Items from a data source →

■ ■ ■ ■ ■ ■ ■

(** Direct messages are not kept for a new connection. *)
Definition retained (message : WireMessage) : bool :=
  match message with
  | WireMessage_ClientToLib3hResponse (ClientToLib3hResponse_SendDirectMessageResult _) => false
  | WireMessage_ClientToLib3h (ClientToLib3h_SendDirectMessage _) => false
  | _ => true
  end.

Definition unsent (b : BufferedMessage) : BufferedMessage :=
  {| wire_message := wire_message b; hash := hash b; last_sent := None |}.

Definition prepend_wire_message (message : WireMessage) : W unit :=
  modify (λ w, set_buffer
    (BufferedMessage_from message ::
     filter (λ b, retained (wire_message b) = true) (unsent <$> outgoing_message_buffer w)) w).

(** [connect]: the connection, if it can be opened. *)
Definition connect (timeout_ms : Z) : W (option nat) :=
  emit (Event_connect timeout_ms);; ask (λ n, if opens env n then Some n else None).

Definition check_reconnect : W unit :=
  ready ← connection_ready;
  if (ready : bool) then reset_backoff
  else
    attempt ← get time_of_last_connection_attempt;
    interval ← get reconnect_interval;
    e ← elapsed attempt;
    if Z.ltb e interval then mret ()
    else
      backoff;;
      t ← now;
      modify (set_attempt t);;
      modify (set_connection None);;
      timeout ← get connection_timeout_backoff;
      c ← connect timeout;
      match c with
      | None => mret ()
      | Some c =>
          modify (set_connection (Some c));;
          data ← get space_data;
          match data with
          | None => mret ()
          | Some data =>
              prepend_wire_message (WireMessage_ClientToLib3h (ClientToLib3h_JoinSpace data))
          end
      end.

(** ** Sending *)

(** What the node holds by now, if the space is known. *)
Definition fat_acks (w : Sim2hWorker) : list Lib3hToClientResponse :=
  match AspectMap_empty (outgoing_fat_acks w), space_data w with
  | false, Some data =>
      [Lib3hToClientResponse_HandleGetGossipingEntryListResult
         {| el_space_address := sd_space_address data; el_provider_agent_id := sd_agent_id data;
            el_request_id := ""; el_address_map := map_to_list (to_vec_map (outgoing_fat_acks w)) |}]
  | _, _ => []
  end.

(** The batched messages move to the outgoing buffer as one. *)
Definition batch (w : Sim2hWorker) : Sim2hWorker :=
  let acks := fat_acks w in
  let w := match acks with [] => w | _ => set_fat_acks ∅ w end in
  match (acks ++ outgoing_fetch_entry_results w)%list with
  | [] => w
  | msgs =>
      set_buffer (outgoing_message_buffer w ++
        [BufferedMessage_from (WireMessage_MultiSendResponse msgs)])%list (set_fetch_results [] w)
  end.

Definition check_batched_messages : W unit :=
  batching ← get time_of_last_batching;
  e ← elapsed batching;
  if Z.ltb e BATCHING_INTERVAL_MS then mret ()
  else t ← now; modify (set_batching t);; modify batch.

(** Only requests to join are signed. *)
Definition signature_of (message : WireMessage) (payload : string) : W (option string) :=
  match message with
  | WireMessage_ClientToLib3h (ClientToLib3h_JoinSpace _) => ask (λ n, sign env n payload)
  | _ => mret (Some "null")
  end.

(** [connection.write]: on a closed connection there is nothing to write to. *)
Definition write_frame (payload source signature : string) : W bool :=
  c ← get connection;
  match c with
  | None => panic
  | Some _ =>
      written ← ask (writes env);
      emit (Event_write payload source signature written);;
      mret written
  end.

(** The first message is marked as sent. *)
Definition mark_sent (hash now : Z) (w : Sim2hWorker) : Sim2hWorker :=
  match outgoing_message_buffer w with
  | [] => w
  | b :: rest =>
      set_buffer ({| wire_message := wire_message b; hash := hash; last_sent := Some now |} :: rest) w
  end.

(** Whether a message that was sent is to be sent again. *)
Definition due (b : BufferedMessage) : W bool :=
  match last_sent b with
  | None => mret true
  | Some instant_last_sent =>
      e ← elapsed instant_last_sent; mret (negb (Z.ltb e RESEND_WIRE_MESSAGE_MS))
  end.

■ ■ ■ ■ ■ ■ ■

DIRECTIONS FOR THIS TASK →
Using the data above, repeat exactly the lines that begin at the line with "Definition fat_acks (w" and end at the line with "[Lib3hToClientResponse_HandleGetGossipingEntryListResult", both ends included.

SOLUTION FOR THIS EXERCISE →
Definition fat_acks (w : Sim2hWorker) : list Lib3hToClientResponse :=
  match AspectMap_empty (outgoing_fat_acks w), space_data w with
  | false, Some data =>
      [Lib3hToClientResponse_HandleGetGossipingEntryListResult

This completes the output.